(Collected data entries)
——

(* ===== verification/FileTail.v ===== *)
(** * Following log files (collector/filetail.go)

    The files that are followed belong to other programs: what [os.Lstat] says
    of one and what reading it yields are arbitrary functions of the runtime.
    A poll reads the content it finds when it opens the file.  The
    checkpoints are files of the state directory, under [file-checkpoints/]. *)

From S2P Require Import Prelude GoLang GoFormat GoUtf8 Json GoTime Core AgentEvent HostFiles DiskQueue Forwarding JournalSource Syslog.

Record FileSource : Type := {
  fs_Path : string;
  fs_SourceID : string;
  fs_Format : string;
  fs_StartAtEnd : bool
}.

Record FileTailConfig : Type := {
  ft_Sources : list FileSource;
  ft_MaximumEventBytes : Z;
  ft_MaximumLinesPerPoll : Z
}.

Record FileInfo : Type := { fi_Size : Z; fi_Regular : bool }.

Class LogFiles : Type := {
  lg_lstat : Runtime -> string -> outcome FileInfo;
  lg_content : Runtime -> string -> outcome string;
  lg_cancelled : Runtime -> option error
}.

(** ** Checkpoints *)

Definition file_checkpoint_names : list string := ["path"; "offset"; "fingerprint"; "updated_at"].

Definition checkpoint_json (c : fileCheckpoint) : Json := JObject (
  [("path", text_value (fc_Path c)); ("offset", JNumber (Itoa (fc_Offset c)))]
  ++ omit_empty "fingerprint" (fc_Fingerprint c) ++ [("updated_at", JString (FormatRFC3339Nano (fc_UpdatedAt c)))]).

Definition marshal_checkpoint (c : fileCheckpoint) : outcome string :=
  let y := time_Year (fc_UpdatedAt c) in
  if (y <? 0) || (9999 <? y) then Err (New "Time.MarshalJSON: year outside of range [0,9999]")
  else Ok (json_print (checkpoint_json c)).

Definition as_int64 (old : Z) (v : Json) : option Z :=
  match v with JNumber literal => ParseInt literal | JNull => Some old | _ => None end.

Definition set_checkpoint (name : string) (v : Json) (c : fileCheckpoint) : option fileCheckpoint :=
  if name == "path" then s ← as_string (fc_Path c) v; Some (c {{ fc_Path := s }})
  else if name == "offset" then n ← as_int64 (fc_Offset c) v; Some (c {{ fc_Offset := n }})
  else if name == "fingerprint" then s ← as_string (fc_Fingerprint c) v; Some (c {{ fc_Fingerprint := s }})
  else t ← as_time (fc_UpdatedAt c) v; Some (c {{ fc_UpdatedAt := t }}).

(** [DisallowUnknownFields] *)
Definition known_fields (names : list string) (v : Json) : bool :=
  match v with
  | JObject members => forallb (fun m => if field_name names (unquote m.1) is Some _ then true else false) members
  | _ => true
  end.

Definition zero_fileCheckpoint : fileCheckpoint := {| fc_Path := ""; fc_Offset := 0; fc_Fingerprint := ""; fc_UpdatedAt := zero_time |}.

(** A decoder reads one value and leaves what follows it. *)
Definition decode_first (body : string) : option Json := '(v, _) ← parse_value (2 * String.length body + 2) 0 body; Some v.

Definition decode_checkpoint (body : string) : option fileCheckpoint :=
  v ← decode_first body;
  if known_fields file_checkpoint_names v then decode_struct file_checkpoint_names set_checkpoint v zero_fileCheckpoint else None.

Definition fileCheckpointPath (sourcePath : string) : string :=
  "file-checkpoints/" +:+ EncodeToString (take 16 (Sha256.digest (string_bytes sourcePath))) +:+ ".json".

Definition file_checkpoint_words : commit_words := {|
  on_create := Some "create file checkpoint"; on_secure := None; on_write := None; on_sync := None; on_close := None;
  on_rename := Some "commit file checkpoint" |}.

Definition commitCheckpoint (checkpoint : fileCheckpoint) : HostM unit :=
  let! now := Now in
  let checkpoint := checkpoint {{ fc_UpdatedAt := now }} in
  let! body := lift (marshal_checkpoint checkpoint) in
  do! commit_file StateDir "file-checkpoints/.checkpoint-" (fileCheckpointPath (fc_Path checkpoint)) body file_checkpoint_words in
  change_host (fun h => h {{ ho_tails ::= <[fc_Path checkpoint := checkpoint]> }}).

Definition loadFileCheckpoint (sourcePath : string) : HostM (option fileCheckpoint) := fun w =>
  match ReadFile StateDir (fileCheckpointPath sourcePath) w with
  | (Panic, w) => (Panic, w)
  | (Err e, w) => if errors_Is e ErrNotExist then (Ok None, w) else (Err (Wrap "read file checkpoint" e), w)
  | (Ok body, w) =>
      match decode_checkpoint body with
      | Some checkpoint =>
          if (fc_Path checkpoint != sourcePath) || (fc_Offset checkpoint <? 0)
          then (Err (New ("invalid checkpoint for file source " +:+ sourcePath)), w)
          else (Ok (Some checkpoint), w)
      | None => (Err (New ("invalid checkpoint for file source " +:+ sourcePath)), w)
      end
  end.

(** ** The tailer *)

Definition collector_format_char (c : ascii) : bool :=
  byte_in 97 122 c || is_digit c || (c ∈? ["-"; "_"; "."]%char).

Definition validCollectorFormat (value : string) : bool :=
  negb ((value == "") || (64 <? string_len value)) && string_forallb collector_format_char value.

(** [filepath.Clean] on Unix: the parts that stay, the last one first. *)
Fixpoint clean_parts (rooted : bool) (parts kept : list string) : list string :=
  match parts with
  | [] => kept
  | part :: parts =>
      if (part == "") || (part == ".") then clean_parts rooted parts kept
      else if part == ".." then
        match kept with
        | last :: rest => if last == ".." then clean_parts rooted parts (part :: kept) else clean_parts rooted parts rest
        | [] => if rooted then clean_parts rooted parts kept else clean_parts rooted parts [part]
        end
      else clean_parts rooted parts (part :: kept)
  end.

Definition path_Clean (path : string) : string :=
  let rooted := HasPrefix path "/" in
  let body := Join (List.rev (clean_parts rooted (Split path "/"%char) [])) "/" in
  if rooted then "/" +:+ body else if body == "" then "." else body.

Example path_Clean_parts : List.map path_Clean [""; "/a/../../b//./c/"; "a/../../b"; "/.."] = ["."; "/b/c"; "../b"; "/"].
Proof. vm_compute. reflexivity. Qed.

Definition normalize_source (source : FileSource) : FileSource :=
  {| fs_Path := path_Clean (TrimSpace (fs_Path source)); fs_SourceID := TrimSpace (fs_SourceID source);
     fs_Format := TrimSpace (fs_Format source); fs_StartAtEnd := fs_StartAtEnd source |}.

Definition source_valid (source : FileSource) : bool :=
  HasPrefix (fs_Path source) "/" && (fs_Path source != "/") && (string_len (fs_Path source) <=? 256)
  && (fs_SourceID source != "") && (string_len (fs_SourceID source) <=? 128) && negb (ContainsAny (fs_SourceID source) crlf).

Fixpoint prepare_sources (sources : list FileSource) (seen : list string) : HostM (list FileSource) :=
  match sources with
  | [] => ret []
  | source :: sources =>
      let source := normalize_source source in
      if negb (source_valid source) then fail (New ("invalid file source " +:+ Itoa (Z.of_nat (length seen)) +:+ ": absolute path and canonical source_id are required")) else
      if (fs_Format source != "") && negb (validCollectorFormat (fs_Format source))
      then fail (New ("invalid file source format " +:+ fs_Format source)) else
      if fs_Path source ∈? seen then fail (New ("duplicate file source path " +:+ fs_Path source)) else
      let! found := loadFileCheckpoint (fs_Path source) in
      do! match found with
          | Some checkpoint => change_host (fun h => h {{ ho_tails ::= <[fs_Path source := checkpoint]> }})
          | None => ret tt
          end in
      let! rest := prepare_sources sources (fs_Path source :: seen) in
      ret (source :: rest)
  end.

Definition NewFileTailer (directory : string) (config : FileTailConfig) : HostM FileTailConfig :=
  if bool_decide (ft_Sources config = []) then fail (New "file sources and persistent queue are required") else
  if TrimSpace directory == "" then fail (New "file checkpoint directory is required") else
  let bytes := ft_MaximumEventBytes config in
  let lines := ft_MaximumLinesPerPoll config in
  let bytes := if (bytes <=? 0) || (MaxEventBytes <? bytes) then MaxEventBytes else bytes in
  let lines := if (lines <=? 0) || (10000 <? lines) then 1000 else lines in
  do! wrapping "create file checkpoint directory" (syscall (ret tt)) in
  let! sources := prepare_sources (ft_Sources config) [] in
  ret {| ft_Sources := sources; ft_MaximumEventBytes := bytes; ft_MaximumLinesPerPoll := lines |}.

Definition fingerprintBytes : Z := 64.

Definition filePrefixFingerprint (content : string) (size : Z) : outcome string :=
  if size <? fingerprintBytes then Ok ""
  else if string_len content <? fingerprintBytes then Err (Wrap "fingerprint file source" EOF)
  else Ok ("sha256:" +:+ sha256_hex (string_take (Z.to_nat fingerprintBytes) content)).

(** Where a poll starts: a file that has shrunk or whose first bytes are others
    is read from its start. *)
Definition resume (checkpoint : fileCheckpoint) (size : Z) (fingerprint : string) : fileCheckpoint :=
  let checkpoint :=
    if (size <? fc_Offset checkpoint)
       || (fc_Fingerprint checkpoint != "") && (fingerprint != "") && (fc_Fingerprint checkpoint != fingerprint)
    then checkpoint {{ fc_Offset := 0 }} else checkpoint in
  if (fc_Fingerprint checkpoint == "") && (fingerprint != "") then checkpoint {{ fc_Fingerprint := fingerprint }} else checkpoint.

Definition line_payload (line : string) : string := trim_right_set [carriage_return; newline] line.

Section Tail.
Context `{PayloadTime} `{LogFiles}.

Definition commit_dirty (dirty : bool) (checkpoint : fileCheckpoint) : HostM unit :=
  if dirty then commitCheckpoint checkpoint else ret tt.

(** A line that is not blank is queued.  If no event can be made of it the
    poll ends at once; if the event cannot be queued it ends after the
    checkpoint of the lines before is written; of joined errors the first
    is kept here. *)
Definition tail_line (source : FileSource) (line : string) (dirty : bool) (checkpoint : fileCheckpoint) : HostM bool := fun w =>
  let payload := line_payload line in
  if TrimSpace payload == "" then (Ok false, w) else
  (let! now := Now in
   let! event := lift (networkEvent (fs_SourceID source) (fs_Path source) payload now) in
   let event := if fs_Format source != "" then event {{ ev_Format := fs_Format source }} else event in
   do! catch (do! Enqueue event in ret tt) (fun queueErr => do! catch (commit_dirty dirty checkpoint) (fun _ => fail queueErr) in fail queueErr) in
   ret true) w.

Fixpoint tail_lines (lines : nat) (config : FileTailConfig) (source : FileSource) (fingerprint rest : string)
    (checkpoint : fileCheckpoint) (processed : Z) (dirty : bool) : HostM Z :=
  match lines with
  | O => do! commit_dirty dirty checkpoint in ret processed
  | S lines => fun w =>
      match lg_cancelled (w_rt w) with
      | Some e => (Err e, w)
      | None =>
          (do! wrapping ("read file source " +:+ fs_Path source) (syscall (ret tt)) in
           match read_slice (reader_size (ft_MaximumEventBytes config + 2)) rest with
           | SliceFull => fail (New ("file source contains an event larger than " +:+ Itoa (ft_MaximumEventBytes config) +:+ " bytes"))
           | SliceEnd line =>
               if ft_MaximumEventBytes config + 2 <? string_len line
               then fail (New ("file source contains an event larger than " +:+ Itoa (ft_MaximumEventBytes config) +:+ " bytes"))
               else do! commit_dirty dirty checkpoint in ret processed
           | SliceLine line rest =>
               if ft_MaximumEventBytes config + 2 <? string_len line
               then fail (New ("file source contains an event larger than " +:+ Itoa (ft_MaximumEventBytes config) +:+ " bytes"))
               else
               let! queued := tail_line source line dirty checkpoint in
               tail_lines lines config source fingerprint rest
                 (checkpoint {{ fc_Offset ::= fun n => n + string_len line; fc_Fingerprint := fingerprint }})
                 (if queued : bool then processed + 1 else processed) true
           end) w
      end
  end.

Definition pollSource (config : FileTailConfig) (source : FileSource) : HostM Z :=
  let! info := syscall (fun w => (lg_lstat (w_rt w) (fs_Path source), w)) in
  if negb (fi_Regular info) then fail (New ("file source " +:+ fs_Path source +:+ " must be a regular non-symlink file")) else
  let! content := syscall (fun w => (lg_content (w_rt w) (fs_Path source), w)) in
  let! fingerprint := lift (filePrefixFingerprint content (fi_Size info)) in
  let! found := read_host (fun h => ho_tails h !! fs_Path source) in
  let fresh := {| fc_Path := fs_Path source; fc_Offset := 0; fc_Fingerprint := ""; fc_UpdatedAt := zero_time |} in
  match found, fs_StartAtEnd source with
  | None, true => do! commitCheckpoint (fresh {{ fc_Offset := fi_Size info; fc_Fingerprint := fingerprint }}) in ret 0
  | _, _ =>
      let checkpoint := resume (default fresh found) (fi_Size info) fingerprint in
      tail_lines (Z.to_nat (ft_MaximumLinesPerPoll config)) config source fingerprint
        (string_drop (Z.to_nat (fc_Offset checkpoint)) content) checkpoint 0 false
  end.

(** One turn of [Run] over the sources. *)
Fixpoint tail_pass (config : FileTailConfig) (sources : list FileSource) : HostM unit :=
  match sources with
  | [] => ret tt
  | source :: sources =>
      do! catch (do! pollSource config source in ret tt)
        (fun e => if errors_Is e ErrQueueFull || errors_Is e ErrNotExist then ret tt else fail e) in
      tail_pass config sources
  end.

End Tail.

——

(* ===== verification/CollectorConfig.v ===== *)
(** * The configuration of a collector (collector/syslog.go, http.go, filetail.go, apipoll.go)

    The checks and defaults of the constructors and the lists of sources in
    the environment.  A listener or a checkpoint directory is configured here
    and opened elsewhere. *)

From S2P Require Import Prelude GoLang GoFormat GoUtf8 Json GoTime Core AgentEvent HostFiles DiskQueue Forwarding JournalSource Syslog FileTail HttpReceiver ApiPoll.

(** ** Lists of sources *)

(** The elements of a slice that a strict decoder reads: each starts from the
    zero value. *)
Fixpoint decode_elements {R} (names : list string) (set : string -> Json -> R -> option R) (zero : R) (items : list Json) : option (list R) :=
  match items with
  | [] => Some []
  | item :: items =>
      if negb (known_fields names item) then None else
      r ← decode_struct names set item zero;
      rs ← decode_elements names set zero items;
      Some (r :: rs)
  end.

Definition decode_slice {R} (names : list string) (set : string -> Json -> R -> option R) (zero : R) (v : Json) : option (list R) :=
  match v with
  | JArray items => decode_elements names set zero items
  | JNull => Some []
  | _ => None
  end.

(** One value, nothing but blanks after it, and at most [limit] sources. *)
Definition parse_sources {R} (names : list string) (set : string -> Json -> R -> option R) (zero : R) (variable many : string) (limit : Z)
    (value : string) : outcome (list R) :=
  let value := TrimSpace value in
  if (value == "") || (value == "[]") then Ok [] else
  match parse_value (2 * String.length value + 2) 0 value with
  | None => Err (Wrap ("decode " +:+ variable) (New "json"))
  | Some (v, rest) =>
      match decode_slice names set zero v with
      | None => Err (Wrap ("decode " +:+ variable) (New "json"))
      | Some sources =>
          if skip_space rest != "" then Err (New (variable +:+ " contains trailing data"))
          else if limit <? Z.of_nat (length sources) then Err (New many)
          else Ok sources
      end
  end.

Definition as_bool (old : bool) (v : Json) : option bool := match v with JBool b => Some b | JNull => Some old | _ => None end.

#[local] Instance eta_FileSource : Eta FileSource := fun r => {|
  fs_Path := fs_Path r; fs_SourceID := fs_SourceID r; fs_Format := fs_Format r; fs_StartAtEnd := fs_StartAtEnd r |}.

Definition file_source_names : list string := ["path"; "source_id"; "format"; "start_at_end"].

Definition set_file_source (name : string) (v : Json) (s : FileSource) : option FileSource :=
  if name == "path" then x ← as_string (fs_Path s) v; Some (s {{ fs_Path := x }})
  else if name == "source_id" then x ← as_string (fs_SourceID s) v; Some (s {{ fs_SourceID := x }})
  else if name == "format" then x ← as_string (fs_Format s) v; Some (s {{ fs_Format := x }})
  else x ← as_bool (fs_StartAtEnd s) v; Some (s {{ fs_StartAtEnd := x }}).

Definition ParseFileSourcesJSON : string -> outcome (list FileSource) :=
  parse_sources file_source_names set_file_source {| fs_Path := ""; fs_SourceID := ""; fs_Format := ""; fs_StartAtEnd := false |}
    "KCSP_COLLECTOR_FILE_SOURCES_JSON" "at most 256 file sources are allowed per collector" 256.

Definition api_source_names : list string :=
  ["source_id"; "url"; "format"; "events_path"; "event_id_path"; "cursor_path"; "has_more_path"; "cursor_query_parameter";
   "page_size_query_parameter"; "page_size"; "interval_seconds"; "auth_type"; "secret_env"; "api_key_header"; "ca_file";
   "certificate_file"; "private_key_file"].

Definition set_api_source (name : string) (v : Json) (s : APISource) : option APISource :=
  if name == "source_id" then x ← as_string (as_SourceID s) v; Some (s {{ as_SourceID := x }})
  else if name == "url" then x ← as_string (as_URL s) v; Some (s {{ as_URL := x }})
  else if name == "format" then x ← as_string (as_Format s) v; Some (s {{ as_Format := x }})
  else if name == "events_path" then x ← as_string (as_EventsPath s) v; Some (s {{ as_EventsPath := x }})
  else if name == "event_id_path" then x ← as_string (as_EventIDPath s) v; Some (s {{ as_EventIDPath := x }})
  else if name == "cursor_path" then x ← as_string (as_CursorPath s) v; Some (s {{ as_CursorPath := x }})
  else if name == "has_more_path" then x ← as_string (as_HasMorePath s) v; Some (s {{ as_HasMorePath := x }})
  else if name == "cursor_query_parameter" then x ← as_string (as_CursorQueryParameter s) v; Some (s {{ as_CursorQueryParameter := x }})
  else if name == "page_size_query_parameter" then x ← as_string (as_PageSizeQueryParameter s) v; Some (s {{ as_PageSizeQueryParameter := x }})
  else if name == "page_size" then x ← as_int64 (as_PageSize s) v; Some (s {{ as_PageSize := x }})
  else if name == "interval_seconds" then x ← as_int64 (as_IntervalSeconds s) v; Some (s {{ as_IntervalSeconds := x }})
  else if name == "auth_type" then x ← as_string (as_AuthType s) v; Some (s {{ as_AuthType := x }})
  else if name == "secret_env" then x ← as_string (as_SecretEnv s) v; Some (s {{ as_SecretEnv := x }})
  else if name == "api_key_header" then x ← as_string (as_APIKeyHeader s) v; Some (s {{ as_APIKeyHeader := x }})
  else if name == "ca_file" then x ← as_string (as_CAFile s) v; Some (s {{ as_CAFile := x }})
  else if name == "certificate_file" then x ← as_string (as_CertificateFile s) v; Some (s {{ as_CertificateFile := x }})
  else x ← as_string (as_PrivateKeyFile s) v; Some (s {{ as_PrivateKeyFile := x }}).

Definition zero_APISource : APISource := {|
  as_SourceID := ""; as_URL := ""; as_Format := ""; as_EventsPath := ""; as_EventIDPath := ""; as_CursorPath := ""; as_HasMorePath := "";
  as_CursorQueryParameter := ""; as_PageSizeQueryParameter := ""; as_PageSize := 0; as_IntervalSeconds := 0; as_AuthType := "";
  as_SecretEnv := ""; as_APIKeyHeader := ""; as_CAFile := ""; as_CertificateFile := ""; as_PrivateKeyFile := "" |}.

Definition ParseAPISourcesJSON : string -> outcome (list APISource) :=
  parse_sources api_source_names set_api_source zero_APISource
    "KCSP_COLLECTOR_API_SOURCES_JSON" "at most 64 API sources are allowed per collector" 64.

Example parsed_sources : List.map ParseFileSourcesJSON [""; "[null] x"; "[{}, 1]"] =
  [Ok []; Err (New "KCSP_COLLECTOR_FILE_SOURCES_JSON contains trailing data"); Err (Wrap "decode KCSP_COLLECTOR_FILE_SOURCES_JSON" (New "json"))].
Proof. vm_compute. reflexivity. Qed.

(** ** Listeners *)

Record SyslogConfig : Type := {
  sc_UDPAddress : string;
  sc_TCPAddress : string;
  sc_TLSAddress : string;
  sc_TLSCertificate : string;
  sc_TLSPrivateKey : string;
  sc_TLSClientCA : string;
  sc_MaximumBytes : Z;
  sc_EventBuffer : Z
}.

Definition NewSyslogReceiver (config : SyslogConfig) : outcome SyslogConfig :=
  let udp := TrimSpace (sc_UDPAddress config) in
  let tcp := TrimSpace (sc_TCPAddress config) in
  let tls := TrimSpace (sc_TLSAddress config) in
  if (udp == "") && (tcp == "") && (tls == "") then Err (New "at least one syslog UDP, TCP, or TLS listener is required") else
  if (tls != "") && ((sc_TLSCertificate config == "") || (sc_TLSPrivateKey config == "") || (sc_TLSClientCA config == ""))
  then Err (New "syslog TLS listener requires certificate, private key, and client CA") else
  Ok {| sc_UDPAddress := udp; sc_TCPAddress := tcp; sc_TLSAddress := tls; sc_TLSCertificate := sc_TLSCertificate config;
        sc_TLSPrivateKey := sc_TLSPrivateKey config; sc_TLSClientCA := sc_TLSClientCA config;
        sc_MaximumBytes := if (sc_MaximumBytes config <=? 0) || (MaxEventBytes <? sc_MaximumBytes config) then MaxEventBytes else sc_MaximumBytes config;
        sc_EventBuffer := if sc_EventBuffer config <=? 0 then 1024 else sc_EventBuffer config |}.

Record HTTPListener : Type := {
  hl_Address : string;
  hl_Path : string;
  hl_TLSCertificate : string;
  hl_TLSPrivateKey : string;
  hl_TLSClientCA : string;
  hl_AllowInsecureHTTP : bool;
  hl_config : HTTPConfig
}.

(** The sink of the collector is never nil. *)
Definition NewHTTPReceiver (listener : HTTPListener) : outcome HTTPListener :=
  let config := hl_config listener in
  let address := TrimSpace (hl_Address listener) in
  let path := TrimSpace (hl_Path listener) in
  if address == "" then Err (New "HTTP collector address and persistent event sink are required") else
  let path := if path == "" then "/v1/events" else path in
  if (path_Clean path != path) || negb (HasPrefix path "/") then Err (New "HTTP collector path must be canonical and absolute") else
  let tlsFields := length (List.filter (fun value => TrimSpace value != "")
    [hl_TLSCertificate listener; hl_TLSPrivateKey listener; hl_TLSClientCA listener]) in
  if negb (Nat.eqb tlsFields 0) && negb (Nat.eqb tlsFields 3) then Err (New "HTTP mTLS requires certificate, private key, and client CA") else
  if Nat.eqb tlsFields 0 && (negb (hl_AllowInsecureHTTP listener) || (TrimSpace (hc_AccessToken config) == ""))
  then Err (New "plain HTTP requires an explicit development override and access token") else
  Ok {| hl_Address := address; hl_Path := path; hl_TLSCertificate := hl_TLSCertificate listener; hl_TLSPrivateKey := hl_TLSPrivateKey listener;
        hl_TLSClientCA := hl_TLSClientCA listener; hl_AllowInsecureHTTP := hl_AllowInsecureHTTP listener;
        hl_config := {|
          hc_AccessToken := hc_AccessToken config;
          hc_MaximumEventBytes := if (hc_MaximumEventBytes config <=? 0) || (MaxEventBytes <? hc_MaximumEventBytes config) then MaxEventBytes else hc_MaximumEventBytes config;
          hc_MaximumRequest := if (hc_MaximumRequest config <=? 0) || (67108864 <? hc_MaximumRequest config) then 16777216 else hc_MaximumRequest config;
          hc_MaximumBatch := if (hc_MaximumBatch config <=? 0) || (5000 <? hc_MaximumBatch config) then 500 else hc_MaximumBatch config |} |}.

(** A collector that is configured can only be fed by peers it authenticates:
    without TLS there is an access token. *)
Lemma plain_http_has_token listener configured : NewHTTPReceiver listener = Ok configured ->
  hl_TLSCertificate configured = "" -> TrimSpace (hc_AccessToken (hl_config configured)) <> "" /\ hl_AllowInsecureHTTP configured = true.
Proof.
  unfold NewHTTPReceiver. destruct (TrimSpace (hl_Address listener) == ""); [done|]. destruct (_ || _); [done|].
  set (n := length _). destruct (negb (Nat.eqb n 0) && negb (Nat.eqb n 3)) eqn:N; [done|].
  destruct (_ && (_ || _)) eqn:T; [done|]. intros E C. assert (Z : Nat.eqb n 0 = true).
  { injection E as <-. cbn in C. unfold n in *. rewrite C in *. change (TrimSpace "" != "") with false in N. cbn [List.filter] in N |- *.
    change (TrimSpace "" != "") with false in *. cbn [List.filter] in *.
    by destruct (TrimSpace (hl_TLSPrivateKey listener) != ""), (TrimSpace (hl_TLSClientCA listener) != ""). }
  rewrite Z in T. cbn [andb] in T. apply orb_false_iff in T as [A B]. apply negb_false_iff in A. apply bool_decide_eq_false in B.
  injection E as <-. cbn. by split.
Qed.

——

TASK OBJECTIVE: A single number is expected: the count of lines in the preceding entries that contain "required".

ANSWER BOX: 5